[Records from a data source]
++++++++++
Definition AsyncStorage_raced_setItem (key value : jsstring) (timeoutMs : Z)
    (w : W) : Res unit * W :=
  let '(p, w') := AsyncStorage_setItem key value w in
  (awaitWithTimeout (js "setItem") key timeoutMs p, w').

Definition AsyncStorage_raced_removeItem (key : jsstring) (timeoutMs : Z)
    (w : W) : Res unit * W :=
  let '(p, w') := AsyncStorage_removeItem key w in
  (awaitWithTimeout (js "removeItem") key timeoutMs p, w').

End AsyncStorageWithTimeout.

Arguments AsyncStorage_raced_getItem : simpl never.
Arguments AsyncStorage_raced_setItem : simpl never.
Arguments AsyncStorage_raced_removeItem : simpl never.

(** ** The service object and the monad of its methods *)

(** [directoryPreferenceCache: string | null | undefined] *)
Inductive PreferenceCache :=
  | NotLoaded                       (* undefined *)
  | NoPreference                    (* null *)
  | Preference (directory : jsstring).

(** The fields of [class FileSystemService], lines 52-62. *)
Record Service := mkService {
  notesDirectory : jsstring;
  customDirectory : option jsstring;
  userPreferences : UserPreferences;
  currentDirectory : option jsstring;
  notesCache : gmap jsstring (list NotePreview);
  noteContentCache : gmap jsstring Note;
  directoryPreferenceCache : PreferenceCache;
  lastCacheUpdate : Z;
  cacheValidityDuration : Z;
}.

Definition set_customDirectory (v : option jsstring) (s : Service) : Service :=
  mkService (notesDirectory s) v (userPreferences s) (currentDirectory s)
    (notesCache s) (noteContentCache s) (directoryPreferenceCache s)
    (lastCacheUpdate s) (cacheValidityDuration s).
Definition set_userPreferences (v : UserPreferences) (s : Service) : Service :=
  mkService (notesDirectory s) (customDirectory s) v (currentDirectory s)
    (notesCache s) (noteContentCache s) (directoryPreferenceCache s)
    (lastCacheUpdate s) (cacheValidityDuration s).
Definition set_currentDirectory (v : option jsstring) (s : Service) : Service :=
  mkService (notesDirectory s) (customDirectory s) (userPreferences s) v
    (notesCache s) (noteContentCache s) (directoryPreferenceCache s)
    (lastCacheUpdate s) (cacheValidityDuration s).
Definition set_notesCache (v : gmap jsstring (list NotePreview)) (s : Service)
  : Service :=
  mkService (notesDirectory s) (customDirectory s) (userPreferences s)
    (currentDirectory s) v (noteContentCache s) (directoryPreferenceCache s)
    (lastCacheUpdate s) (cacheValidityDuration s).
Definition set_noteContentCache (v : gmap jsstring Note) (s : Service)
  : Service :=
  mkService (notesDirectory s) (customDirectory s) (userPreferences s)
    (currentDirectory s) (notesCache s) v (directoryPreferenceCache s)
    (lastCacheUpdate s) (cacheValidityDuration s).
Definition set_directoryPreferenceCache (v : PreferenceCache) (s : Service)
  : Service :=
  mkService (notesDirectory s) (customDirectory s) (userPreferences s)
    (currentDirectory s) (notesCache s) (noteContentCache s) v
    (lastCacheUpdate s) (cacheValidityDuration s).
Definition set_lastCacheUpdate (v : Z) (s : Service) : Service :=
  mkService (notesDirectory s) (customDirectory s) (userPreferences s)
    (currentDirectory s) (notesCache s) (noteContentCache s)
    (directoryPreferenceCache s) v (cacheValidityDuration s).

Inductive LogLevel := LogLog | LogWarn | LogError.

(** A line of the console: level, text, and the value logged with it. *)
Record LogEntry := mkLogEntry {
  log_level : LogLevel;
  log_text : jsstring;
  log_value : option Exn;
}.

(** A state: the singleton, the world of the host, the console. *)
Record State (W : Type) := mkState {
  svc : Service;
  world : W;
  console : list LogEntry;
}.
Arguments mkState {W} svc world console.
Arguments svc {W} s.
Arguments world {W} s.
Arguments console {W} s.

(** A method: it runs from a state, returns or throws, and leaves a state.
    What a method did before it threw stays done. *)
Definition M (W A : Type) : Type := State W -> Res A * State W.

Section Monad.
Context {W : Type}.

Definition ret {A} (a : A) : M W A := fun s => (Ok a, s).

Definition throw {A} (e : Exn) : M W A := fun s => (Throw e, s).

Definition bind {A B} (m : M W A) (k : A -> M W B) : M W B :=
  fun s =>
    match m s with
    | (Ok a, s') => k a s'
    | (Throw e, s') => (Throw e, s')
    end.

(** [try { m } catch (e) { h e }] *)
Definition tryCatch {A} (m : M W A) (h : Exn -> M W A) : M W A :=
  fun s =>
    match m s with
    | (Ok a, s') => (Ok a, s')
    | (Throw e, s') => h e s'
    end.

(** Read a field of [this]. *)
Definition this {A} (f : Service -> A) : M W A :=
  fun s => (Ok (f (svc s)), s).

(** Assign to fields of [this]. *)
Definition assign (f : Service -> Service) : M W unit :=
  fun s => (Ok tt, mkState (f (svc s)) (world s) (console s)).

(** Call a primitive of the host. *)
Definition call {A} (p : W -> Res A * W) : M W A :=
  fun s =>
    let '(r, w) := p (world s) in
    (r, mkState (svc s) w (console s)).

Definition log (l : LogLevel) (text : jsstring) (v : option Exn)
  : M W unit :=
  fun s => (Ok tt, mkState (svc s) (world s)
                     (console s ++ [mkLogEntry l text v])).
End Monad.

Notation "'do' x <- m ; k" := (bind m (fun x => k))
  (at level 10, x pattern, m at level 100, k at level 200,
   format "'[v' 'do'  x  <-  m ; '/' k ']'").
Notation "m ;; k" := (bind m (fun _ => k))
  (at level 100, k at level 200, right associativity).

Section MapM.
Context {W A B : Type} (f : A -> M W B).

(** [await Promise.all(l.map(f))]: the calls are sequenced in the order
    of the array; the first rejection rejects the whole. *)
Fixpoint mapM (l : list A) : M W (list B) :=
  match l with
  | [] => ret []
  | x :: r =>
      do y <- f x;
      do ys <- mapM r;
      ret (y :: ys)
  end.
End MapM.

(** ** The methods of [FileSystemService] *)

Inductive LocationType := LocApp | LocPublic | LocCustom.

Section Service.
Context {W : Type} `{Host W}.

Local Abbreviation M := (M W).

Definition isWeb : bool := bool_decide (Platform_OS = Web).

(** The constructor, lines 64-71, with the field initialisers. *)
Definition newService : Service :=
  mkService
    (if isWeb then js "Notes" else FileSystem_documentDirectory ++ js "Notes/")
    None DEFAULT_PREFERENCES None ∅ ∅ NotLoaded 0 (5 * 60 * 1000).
++++++++++
_AIM OF THE EXERCISE_
Your task is to repeat every entry above exactly.

_RESPONSE TO THE TASK_
Definition AsyncStorage_raced_setItem (key value : jsstring) (timeoutMs : Z)
    (w : W) : Res unit * W :=
  let '(p, w') := AsyncStorage_setItem key value w in
  (awaitWithTimeout (js "setItem") key timeoutMs p, w').

Definition AsyncStorage_raced_removeItem (key : jsstring) (timeoutMs : Z)
    (w : W) : Res unit * W :=
  let '(p, w') := AsyncStorage_removeItem key w in
  (awaitWithTimeout (js "removeItem") key timeoutMs p, w').

End AsyncStorageWithTimeout.

Arguments AsyncStorage_raced_getItem : simpl never.
Arguments AsyncStorage_raced_setItem : simpl never.
Arguments AsyncStorage_raced_removeItem : simpl never.

(** ** The service object and the monad of its methods *)

(** [directoryPreferenceCache: string | null | undefined] *)
Inductive PreferenceCache :=
  | NotLoaded                       (* undefined *)
  | NoPreference                    (* null *)
  | Preference (directory : jsstring).

(** The fields of [class FileSystemService], lines 52-62. *)
Record Service := mkService {
  notesDirectory : jsstring;
  customDirectory : option jsstring;
  userPreferences : UserPreferences;
  currentDirectory : option jsstring;
  notesCache : gmap jsstring (list NotePreview);
  noteContentCache : gmap jsstring Note;
  directoryPreferenceCache : PreferenceCache;
  lastCacheUpdate : Z;
  cacheValidityDuration : Z;
}.

Definition set_customDirectory (v : option jsstring) (s : Service) : Service :=
  mkService (notesDirectory s) v (userPreferences s) (currentDirectory s)
    (notesCache s) (noteContentCache s) (directoryPreferenceCache s)
    (lastCacheUpdate s) (cacheValidityDuration s).
Definition set_userPreferences (v : UserPreferences) (s : Service) : Service :=
  mkService (notesDirectory s) (customDirectory s) v (currentDirectory s)
    (notesCache s) (noteContentCache s) (directoryPreferenceCache s)
    (lastCacheUpdate s) (cacheValidityDuration s).
Definition set_currentDirectory (v : option jsstring) (s : Service) : Service :=
  mkService (notesDirectory s) (customDirectory s) (userPreferences s) v
    (notesCache s) (noteContentCache s) (directoryPreferenceCache s)
    (lastCacheUpdate s) (cacheValidityDuration s).
Definition set_notesCache (v : gmap jsstring (list NotePreview)) (s : Service)
  : Service :=
  mkService (notesDirectory s) (customDirectory s) (userPreferences s)
    (currentDirectory s) v (noteContentCache s) (directoryPreferenceCache s)
    (lastCacheUpdate s) (cacheValidityDuration s).
Definition set_noteContentCache (v : gmap jsstring Note) (s : Service)
  : Service :=
  mkService (notesDirectory s) (customDirectory s) (userPreferences s)
    (currentDirectory s) (notesCache s) v (directoryPreferenceCache s)
    (lastCacheUpdate s) (cacheValidityDuration s).
Definition set_directoryPreferenceCache (v : PreferenceCache) (s : Service)
  : Service :=
  mkService (notesDirectory s) (customDirectory s) (userPreferences s)
    (currentDirectory s) (notesCache s) (noteContentCache s) v
    (lastCacheUpdate s) (cacheValidityDuration s).
Definition set_lastCacheUpdate (v : Z) (s : Service) : Service :=
  mkService (notesDirectory s) (customDirectory s) (userPreferences s)
    (currentDirectory s) (notesCache s) (noteContentCache s)
    (directoryPreferenceCache s) v (cacheValidityDuration s).

Inductive LogLevel := LogLog | LogWarn | LogError.

(** A line of the console: level, text, and the value logged with it. *)
Record LogEntry := mkLogEntry {
  log_level : LogLevel;
  log_text : jsstring;
  log_value : option Exn;
}.

(** A state: the singleton, the world of the host, the console. *)
Record State (W : Type) := mkState {
  svc : Service;
  world : W;
  console : list LogEntry;
}.
Arguments mkState {W} svc world console.
Arguments svc {W} s.
Arguments world {W} s.
Arguments console {W} s.

(** A method: it runs from a state, returns or throws, and leaves a state.
    What a method did before it threw stays done. *)
Definition M (W A : Type) : Type := State W -> Res A * State W.

Section Monad.
Context {W : Type}.

Definition ret {A} (a : A) : M W A := fun s => (Ok a, s).

Definition throw {A} (e : Exn) : M W A := fun s => (Throw e, s).

Definition bind {A B} (m : M W A) (k : A -> M W B) : M W B :=
  fun s =>
    match m s with
    | (Ok a, s') => k a s'
    | (Throw e, s') => (Throw e, s')
    end.

(** [try { m } catch (e) { h e }] *)
Definition tryCatch {A} (m : M W A) (h : Exn -> M W A) : M W A :=
  fun s =>
    match m s with
    | (Ok a, s') => (Ok a, s')
    | (Throw e, s') => h e s'
    end.

(** Read a field of [this]. *)
Definition this {A} (f : Service -> A) : M W A :=
  fun s => (Ok (f (svc s)), s).

(** Assign to fields of [this]. *)
Definition assign (f : Service -> Service) : M W unit :=
  fun s => (Ok tt, mkState (f (svc s)) (world s) (console s)).

(** Call a primitive of the host. *)
Definition call {A} (p : W -> Res A * W) : M W A :=
  fun s =>
    let '(r, w) := p (world s) in
    (r, mkState (svc s) w (console s)).

Definition log (l : LogLevel) (text : jsstring) (v : option Exn)
  : M W unit :=
  fun s => (Ok tt, mkState (svc s) (world s)
                     (console s ++ [mkLogEntry l text v])).
End Monad.

Notation "'do' x <- m ; k" := (bind m (fun x => k))
  (at level 10, x pattern, m at level 100, k at level 200,
   format "'[v' 'do'  x  <-  m ; '/' k ']'").
Notation "m ;; k" := (bind m (fun _ => k))
  (at level 100, k at level 200, right associativity).

Section MapM.
Context {W A B : Type} (f : A -> M W B).

(** [await Promise.all(l.map(f))]: the calls are sequenced in the order
    of the array; the first rejection rejects the whole. *)
Fixpoint mapM (l : list A) : M W (list B) :=
  match l with
  | [] => ret []
  | x :: r =>
      do y <- f x;
      do ys <- mapM r;
      ret (y :: ys)
  end.
End MapM.

(** ** The methods of [FileSystemService] *)

Inductive LocationType := LocApp | LocPublic | LocCustom.

Section Service.
Context {W : Type} `{Host W}.

Local Abbreviation M := (M W).

Definition isWeb : bool := bool_decide (Platform_OS = Web).

(** The constructor, lines 64-71, with the field initialisers. *)
Definition newService : Service :=
  mkService
    (if isWeb then js "Notes" else FileSystem_documentDirectory ++ js "Notes/")
    None DEFAULT_PREFERENCES None ∅ ∅ NotLoaded 0 (5 * 60 * 1000).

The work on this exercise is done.